Four-time Scottish sprinting champion Ryan Oswald is determined to help his small cohort of Granite City athletes make big improvements on the track.
Former Great Britain junior and 100m and 200m specialist Oswald, 33, is now holding the stopwatch, more than eight years after hanging up his own spikes.
Now coaching a crop of senior sprinters in Aberdeen, many of whom have represented either Scotland or Great Britain, Oswald certainly has his hands full. His current group of athletes includes Rebecca Matheson, Kathryn Christie, Kelsey Stewart, David Irvine, and Zoey Clark – who is now one of Great Britain’s seasoned 4x400m relay runners.
While the 27-year-old Clark is the most well known of Oswald’s athletes – having been part of the GB relay squad at last year’s Tokyo Olympics among other achievements – Matheson, 23, took a bronze medal in the 200m at the British Universities and Colleges Sport (BUCS) Indoor Championships in February.
The 27-year-old Christie, meanwhile, is a multiple Scottish Champion over 100m and 200m distances, while Stewart, 25, was a Scottish representative at the Commonwealth Games four years ago.
Irvine, also 25, though without an international vest, has a good chance of dipping under 11 seconds for the 100m this year.
Oswald only took on the role as their coach seven months ago – though he has held athletics coaching qualifications far longer – but he does not seem overly daunted by being thrust back into the world of competitive athletics.
In many senses, he may feel as if he never actually left it.
Turning coaching skills gained during own track career on Clark was natural step
As Clark’s long-term partner, Oswald has never been far away from the running track since he stepped back from competing in 2014.
He has always been there to offer advice to Clark – but after her decision to leave her previous coach, Eddie McKenna, last year, Oswald has taken up the mantle of leading one of the British relay team’s mainstays into the 2022 season and beyond.
And Oswald explains he has long been a student of athletics, having attended coaching courses while he was still a competitive athlete in a bid to get the best out of himself.
Now, however, he can use his knowledge and experience to get the most out of others.
“Being a sprinter, I wanted to be the fastest guy in the country,” Oswald said.

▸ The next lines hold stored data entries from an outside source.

Lemma strict_pairs_raise l acc e : strict_pairs l acc = Raise e → caught e = true.
Proof.
  revert acc. induction l as [|[k v] l IH]; intros acc; simpl; [done|].
  destruct (dict_mem acc k); [by intros [= <-]|apply IH].
Qed.

Lemma safe_load rec_limit t : safe (load rec_limit t).
Proof.
  unfold load. destruct (loads _ _ _ _) as [v|e] eqn:E; [done|].
  apply loads_raises in E. assert (caught e = true) as He; [|destruct e; done].
  destruct E as [->|[->|[->|[l H]]]]; try done. unfold strict_object in H.
  destruct (strict_pairs l []) eqn:Es; [done|]. simpl in H. simplify_eq. by eapply strict_pairs_raise.
Qed.
#[local] Hint Resolve safe_load safe_envelope : nso.

Lemma safe_parse rec_limit v : safe (parse_refusals rec_limit v).
Proof. unfold parse_refusals, proto, utf8_len. safe_tac. Qed.

Lemma loads_body_safe rec_limit b : b ≠ BodyNone → safe (loads_body rec_limit b).
Proof.
  assert (∀ t, safe (loads object_hook reject_constant rec_limit t)) as H.
  { intros t. destruct (loads _ _ _ _) as [v|e] eqn:E; [done|].
    apply loads_raises in E as [->|[->|[->|[l ?]]]]; done. }
  destruct b as [|t|bs]; [done|intros _; apply H|]. intros _. simpl. by destruct (json_bytes_text bs).
Qed.

Lemma decode_outer_total rec_limit b : ∃ o, decode_outer rec_limit b = Ok o.
Proof.
  destruct b as [|t|bs]; [by eexists|..]; unfold decode_outer;
    (match goal with |- context [loads_body _ ?b] => pose proof (loads_body_safe rec_limit b) as H end;
     destruct (loads_body _ _) as [v|e]; [by eexists|]; specialize (H ltac:(done)); simpl in H; rewrite H; by eexists).
Qed.

Lemma claimed_records_total rec_limit v : ∃ o, claimed_records rec_limit v = Ok o.
Proof.
  unfold claimed_records. match goal with |- context [match ?x with Ok _ => _ | Raise _ => _ end] =>
    assert (safe x) as H; [|destruct x as [rs|e]; [by eexists|]; simpl in H; rewrite H; by eexists] end.
  apply safe_bind; [apply safe_envelope|]. intros m. apply safe_parse.
Qed.

(** The document claims: its text or one of its nodes holds the marker. *)
Definition claimed (b : body) (decoded : option json) : Prop :=
  claims_refusal (raw_text b) = true ∨
  ∃ v n, decoded = Some v ∧ n ∈ subnodes v ∧ claims_refusal n = true.
(* ===== verification/Registry.v ===== *)
(** * The projection registry

    src/nso_adapter/core/projection.py (the section registry, stream ownership, the startup
    validation), core/intent_protocol.py and the parts of store/models.py and core/families.py
    they read.  A model class is named by its class name; the wire encoders, which are functions,
    are not part of the record. *)

From stdpp Require Import base gmap list strings sorting.
From Stdlib Require Import ZArith NArith Lia.
From S2P Require Import Prelude Json.
Local Open Scope py_scope.

(** ** The schema the registry reads *)

(** A mapped table: its unique constraints, its foreign-key columns with the referenced table,
    and the columns declared unique on their own. *)
Record Table := {
  tbl_model : pystr; tbl_name : pystr; tbl_unique : list (list pystr);
  tbl_fks : list (pystr * pystr); tbl_unique_columns : list pystr }.

Definition intent_tables : list Table := [
  {| tbl_model := "SnmpCommunityIntent"; tbl_name := "snmp_community_intent";
     tbl_unique := [["device_id"; "label"]];
     tbl_fks := [("device_id", "devices")]; tbl_unique_columns := [] |};
  {| tbl_model := "SnmpV3UserIntent"; tbl_name := "snmp_v3_user_intent";
     tbl_unique := [["device_id"; "username"]];
     tbl_fks := [("device_id", "devices")]; tbl_unique_columns := [] |};
  {| tbl_model := "SnmpHostIntent"; tbl_name := "snmp_host_intent";
     tbl_unique := [["device_id"; "address"]];
     tbl_fks := [("device_id", "devices")]; tbl_unique_columns := [] |};
  {| tbl_model := "SnmpSystemInfoIntent"; tbl_name := "snmp_system_info_intent";
     tbl_unique := [];
     tbl_fks := [("device_id", "devices")]; tbl_unique_columns := ["device_id"] |};
  {| tbl_model := "StaticRouteIntent"; tbl_name := "static_route_intent";
     tbl_unique := [["device_id"; "vrf"; "prefix"; "next_hop"]];
     tbl_fks := [("device_id", "devices")]; tbl_unique_columns := [] |};
  {| tbl_model := "StaticRouteTombstone"; tbl_name := "static_route_tombstone";
     tbl_unique := [];
     tbl_fks := [("device_id", "devices"); ("job_id", "jobs")]; tbl_unique_columns := [] |};
  {| tbl_model := "LoggingHostIntent"; tbl_name := "logging_host_intent";
     tbl_unique := [["device_id"; "address"]];
     tbl_fks := [("device_id", "devices")]; tbl_unique_columns := [] |};
  {| tbl_model := "LoggingLevelsIntent"; tbl_name := "logging_levels_intent";
     tbl_unique := [];
     tbl_fks := [("device_id", "devices")]; tbl_unique_columns := ["device_id"] |};
  {| tbl_model := "SviIntent"; tbl_name := "svi_intent";
     tbl_unique := [["device_id"; "interface_name"]];
     tbl_fks := [("device_id", "devices")]; tbl_unique_columns := [] |};
  {| tbl_model := "SubinterfaceIntent"; tbl_name := "subinterface_intent";
     tbl_unique := [["device_id"; "interface_name"]];
     tbl_fks := [("device_id", "devices")]; tbl_unique_columns := [] |};
  {| tbl_model := "VlanIntent"; tbl_name := "vlan_intent";
     tbl_unique := [["device_id"; "vlan_id"]];
     tbl_fks := [("device_id", "devices")]; tbl_unique_columns := [] |};
  {| tbl_model := "BfdIntent"; tbl_name := "bfd_intent";
     tbl_unique := [["device_id"; "interface_name"]];
     tbl_fks := [("device_id", "devices")]; tbl_unique_columns := [] |};
  {| tbl_model := "InterfaceMtuIntent"; tbl_name := "interface_mtu_intent";
     tbl_unique := [["device_id"; "interface_name"]];
     tbl_fks := [("device_id", "devices")]; tbl_unique_columns := [] |};
  {| tbl_model := "L2SapIntent"; tbl_name := "l2_sap_intent";
     tbl_unique := [["device_id"; "service_name"; "sap_id"]];
     tbl_fks := [("device_id", "devices")]; tbl_unique_columns := [] |};
  {| tbl_model := "IsisProcessIntent"; tbl_name := "isis_process_intent";
     tbl_unique := [["device_id"; "process_tag"]];
     tbl_fks := [("device_id", "devices")]; tbl_unique_columns := [] |};
  {| tbl_model := "IsisInterfaceIntent"; tbl_name := "isis_interface_intent";
     tbl_unique := [["device_id"; "interface_name"; "af"]];
     tbl_fks := [("device_id", "devices")]; tbl_unique_columns := [] |};
  {| tbl_model := "IsisLevelIntent"; tbl_name := "isis_level_intent";
     tbl_unique := [["device_id"; "process_tag"; "level"]];
     tbl_fks := [("device_id", "devices")]; tbl_unique_columns := [] |};
  {| tbl_model := "IsisFlexAlgoIntent"; tbl_name := "isis_flex_algo_intent";
     tbl_unique := [["device_id"; "process_tag"; "algo_id"]];
     tbl_fks := [("device_id", "devices")]; tbl_unique_columns := [] |};
  {| tbl_model := "RedistributionIntent"; tbl_name := "redistribution_intent";
     tbl_unique := [["device_id"; "dest_protocol"; "dest_ref"; "source_protocol"; "source_ref"]];
     tbl_fks := [("device_id", "devices")]; tbl_unique_columns := [] |};
  {| tbl_model := "BgpRouterIntent"; tbl_name := "bgp_router_intent";
     tbl_unique := [["device_id"; "asn"]];
     tbl_fks := [("device_id", "devices")]; tbl_unique_columns := [] |};
  {| tbl_model := "BgpScopeIntent"; tbl_name := "bgp_scope_intent";
     tbl_unique := [["router_id"; "vrf"]];
     tbl_fks := [("router_id", "bgp_router_intent")]; tbl_unique_columns := [] |};
  {| tbl_model := "BgpAfIntent"; tbl_name := "bgp_af_intent";
     tbl_unique := [["scope_id"; "af"]];
     tbl_fks := [("scope_id", "bgp_scope_intent")]; tbl_unique_columns := [] |};
  {| tbl_model := "BgpPeerIntent"; tbl_name := "bgp_peer_intent";
     tbl_unique := [["scope_id"; "peer_address"]];
     tbl_fks := [("scope_id", "bgp_scope_intent")]; tbl_unique_columns := [] |};
  {| tbl_model := "BgpPeerAfIntent"; tbl_name := "bgp_peer_af_intent";
     tbl_unique := [["peer_id"; "af"]];
     tbl_fks := [("peer_id", "bgp_peer_intent")]; tbl_unique_columns := [] |};
  {| tbl_model := "RoutePolicyObjectIntent"; tbl_name := "route_policy_object_intent";
     tbl_unique := [["device_id"; "family"; "name"]];
     tbl_fks := [("device_id", "devices")]; tbl_unique_columns := [] |};
  {| tbl_model := "OspfInstanceIntent"; tbl_name := "ospf_instance_intent";
     tbl_unique := [["device_id"; "process_id"]];
     tbl_fks := [("device_id", "devices")]; tbl_unique_columns := [] |};
  {| tbl_model := "OspfInterfaceIntent"; tbl_name := "ospf_interface_intent";
     tbl_unique := [["device_id"; "interface_name"]];
     tbl_fks := [("device_id", "devices")]; tbl_unique_columns := [] |};
  {| tbl_model := "SwitchportIntent"; tbl_name := "switchport_intent";
     tbl_unique := [["device_id"; "interface_name"]];
     tbl_fks := [("device_id", "devices")]; tbl_unique_columns := [] |};
  {| tbl_model := "SwitchportTaggedVlanIntent"; tbl_name := "switchport_tagged_vlan_intent";
     tbl_unique := [["switchport_id"; "vlan_id"]];
     tbl_fks := [("switchport_id", "switchport_intent")]; tbl_unique_columns := [] |};
  {| tbl_model := "LagBundleIntent"; tbl_name := "lag_bundle_intent";
     tbl_unique := [["device_id"; "name"]; ["device_id"; "lag_id"]];
     tbl_fks := [("device_id", "devices")]; tbl_unique_columns := [] |};
  {| tbl_model := "LagMemberIntent"; tbl_name := "lag_member_intent";
     tbl_unique := [["lag_bundle_id"; "interface_name"]];
     tbl_fks := [("lag_bundle_id", "lag_bundle_intent")]; tbl_unique_columns := [] |};
  {| tbl_model := "InterfaceIntent"; tbl_name := "interface_intent";
     tbl_unique := [["interface_id"; "attribute"]];
     tbl_fks := [("interface_id", "interfaces")]; tbl_unique_columns := [] |};
  {| tbl_model := "InterfaceIpIntent"; tbl_name := "interface_ip_intent";
     tbl_unique := [["interface_id"; "address"; "vrf"]];
     tbl_fks := [("interface_id", "interfaces")]; tbl_unique_columns := [] |}
].
(* ===== verification/Admission.v ===== *)
(** * Admission: promotions and the jobs that carry them

    The entry points that turn an accepted write into a generation and its carrier:
    core/generation.py (selection of a prepared revision, metadata-only promotions, the Apply
    companion), core/apply.py [enqueue_apply], core/removal.py [enqueue_removal] from its projection
    lock on, core/tombstone_sweep.py [reissue_removal_job] and the projection half of
    core/switching_intent.py [_prepare]. *)

From stdpp Require Import base gmap list strings sorting.
From Stdlib Require Import ZArith NArith Lia.
From S2P Require Import Prelude Json Sha256 Registry Document Store Generation.
Local Open Scope py_scope.
Local Open Scope Z_scope.

(** ** Selections *)

(** [_resolve_prepared_selection]: the skip reason, or [None] to select *)
Definition resolve_prepared_selection (row : option StreamRow) (revision : Z) : option pystr :=
  match row with
  | None => Some "no_prepared_revision"
  | Some r =>
      match s_prepared_revision r with
      | None => Some "no_prepared_revision"
      | Some prepared =>
          if revision <=? s_applied r then Some "already_applied"
          else if revision <? s_authorized r then Some "superseded"
          else if revision =? s_authorized r then Some "already_authorized"
          else if revision =? prepared then None
          else if revision <? prepared then Some "superseded"
          else Some "no_prepared_revision"
      end
  end.

(** ** Metadata-only promotions *)

(** [_has_pending_static_route_clear] *)
Fixpoint any_pending_clear (rows : list json) : res bool :=
  match rows with
  | [] => Ok false
  | JObj row :: rest =>
      if match dict_get row "pending_clear" with Some v => json_truthy v | None => false end then Ok true
      else any_pending_clear rest
  | _ :: _ => Raise (AttributeError "get")
  end.
Definition has_pending_static_route_clear (fragment : pydict) : res bool :=
  match dict_get fragment "static_route_intent" with
  | None => Ok false
  | Some (JArr rows) => any_pending_clear rows
  | Some _ => Raise (TypeError "object is not iterable")
  end.

Definition context_eqb (a b : option json) : bool :=
  match a, b with None, None => true | Some v, Some w => py_eq v w | _, _ => false end.

(** [_can_settle_wire_equivalent] *)
Definition can_settle_wire_equivalent (d : Db) (device_id : Z) (row : StreamRow) (desired : pydict) : res bool :=
  if negb (s_authorized row =? s_applied row) then Ok false
  else
    pending ← has_pending_static_route_clear desired;
    if (pending : bool) then Ok false
    else
      here ← fragment_context desired;
      there ← fragment_context (default [] (s_authorized_document row));
      if negb (context_eqb here there) then Ok false
      else Ok match executable_head d device_id with None => true | Some _ => false end.

(** [_settle_wire_equivalent] *)
Definition settle_wire_equivalent (device_id : Z) (stream : pystr) (row : StreamRow) (desired : pydict)
    (revision : option Z) : txn Db unit := fun d =>
  let revision := default (s_desired row) revision in
  assigned ← authorized_assignment stream desired;
  Ok (tt, with_streams
            (<[(device_id, stream) := mkStream (s_desired row) revision revision (s_source_push_seq row) (Some assigned)
                                        (s_prepared_revision row) (clock d)]> (streams d)) d).

(** The metadata-only branch of [_create_apply_chain] for one selected stream: [revision] is the
    prepared revision of an out-of-protocol selection and [None] for a receipt lane.  [true] is the
    skip [already_applied]; [false] sends the stream to the Apply companion. *)
Definition settle_selected (device_id : Z) (stream : pystr) (revision : option Z) (desired : pydict) : txn Db bool := fun d =>
  match streams d !! (device_id, stream) with
  | None => Raise (RuntimeError "was selected without a projection row")
  | Some row =>
      can ← can_settle_wire_equivalent d device_id row desired;
      if (can : bool) then '(_, d) ← settle_wire_equivalent device_id stream row desired revision d; Ok (true, d)
      else Ok (false, d)
  end.

(** ** The prepared slot *)

(** [_prepare] of core/switching_intent.py, the columns of the stream row: every write bumps the
    desired revision, and a write that is not store-only makes it the prepared one. *)
Definition prepare_slot (device_id : Z) (stream : pystr) (store_only : bool) : txn Db (Z * option Z) := fun d =>
  '(revision, d) ← note_write device_id stream None d;
  if store_only then Ok ((revision, None), d)
  else Ok ((revision, Some revision),
           with_streams (alter (fun r => mkStream (s_desired r) (s_authorized r) (s_applied r) (s_source_push_seq r)
                                           (s_authorized_document r) (Some revision) (s_updated_at r))
                           (device_id, stream) (streams d)) d).

(** ** Carried promotions *)

Section Enqueue.
Context (freeze : Db -> Z -> pystr -> res pydict).
Context (prune_apply_plan : json -> list json -> list json -> res json).
Context (static_route_operation : Db -> Z -> pydict -> pydict -> pydict -> list Z -> res pydict).

(** [enqueue_apply] *)
Definition enqueue_apply (store_only : bool) (device_id : Z) (stream : pystr) (settlement_cohort : option Z) :
    txn Db (option Z) := fun d =>
  if store_only then Ok (None, d)
  else
    '(generation_id, d) ← create_generation freeze prune_apply_plan static_route_operation store_only device_id [stream]
                            networked [] None None settlement_cohort [] [] None [] [] d;
    admit_apply_generation generation_id d.

(** [_enqueue_action_apply_job] *)
Definition enqueue_action_apply_job (store_only : bool) (device_id : Z) (stream_names : list pystr)
    (apply_attempt_id : option pystr) (document : pydict) (cohort : option Z) (removal_authority : pydict)
    (frozen : list (pystr * pydict)) : txn Db Z := fun d =>
  '(generation_id, d) ← create_generation freeze prune_apply_plan static_route_operation store_only device_id
                          (sorted_strs stream_names) networked removal_authority (Some document) None cohort [] []
                          apply_attempt_id frozen [] d;
  '(_, d) ← admit_apply_generation generation_id d;
  Ok (generation_id, d).

(** [enqueue_removal] from the projection lock on: the decided [context], the discharged pending
    clears and the promoted streams are its inputs. *)
Definition removal_mode (context : pydict) : GenerationMode :=
  if context_truthy context "detach" then detach else networked.
Definition enqueue_removal_generation (store_only force : bool) (device_id : Z) (context : pydict)
    (promotes : list pystr) (allowed : pydict) (document : option pydict) (settlement_cohort : option Z)
    (tombstone_ids discharged_clear_ids : list Z) (apply_attempt_id : option pystr)
    (frozen : list (pystr * pydict)) (immediate_clear_streams : list pystr) : txn Db (option Z) := fun d =>
  if store_only && negb force then Ok (None, d)
  else
    let mode := removal_mode context in
    '(_, d) ← lock_projection device_id d;
    '(generation_id, d) ←
      (if force then
         create_reissue_generation prune_apply_plan static_route_operation device_id mode (Some context) [] []
           discharged_clear_ids d
       else
         create_generation freeze prune_apply_plan static_route_operation store_only device_id promotes mode allowed
           document (Some context) settlement_cohort tombstone_ids discharged_clear_ids apply_attempt_id frozen
           immediate_clear_streams d);
    '(job_id, d) ← create_dedicated_job device_id removal (Some context) d;
    '(_, d) ← require_attach_to_job generation_id job_id d;
    Ok (Some job_id, d).

(** [_removal_context] of core/tombstone_sweep.py: [removed] is the tombstone's key, and its
    deployed key where it differs *)
Definition sweep_context (tombstone_id : Z) (removed : list json) (detach_marking : bool) : pydict :=
  [("scope", JStr "static_route"); ("removed", JObj [("route", JArr removed)]); ("detach", JBool detach_marking);
   ("tombstone_ids", JArr [JInt tombstone_id])].

(** [reissue_removal_job]; [blocked] is [automatic_removal_reissue_blocked] *)
Definition reissue_removal_job (blocked : bool) (device_id tombstone_id : Z) (removed : list json)
    (detach_marking : bool) : txn Db (option Z) := fun d =>
  if blocked then Ok (None, d)
  else
    let context := sweep_context tombstone_id removed detach_marking in
    '(generation_id, d) ← create_reissue_generation prune_apply_plan static_route_operation device_id
                            (removal_mode context) (Some context)
                            [("static_route", JObj [("route", JArr removed)])] [tombstone_id] [] d;
    '(job_id, d) ← create_dedicated_job device_id removal (Some context) d;
    '(attached, d) ← attach_to_job generation_id job_id d;
    if (attached : bool) then
      Ok (Some job_id,
          with_tombstones (alter (fun t => mkTombstone (t_device_id t) (Some job_id)) tombstone_id (tombstones d)) d)
    else Raise (GenerationCarrierCorruption generation_id).
End Enqueue.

“It got to a point when you become a student of the sport a little bit – you want to try and make any improvement possible to your performance, which is why I did coaching courses and certifications, things like that.”
Small squad could yield better results for athletes
With Matheson, Christie, Stewart, and Irvine also moving to Oswald’s coaching set-up, he has had plenty to work on – but with all of the current squad competing at senior level, the challenge of coaching five high-level sprinters has been a manageable one.
He explained: “Every athlete has their own needs and things they need addressed, but it does help that they’re all adults.
“They’re all in their twenties. They’ve become a part of this group because they’ve identified that they need assistance and they need coaching, so they’re willing to listen and they’re willing to learn with me.
“I try and engage them as much as possible in terms of getting them invested in the training programme and what they’re trying to achieve, and (we) work together.
“I’m trying to keep the squad quite small so I can dedicate as much time to each individual as possible.”
The results have been strong so far.
Christie earned her first international call-up in seven years in February, with Matheson, Clark, and Irvine all having set personal bests following a strong winter.
Stewart, too, is making progress having returned to athletics following a stint with the British skeleton programme.
Globe-trotting with partner Clark?
With Clark once again aiming to feature in a season packed with major internationals – the World Championships, Commonwealth Games, and European Championships are all taking place this summer – will Oswald be travelling across country and continent to watch his partner compete?
The answer is that he probably won’t, partly down to Oswald’s work commitments as an engineer, but partly also because Clark has proved herself to be self-reliant on the international stage.
Oswald said: “I probably won’t be there (at the major competitions), but it wouldn’t be the first time I’ve watched Zoey race at 2am in the morning.
“When I was working in Singapore, I got up stupidly early to watch her run her 400m semi-final at London 2017.”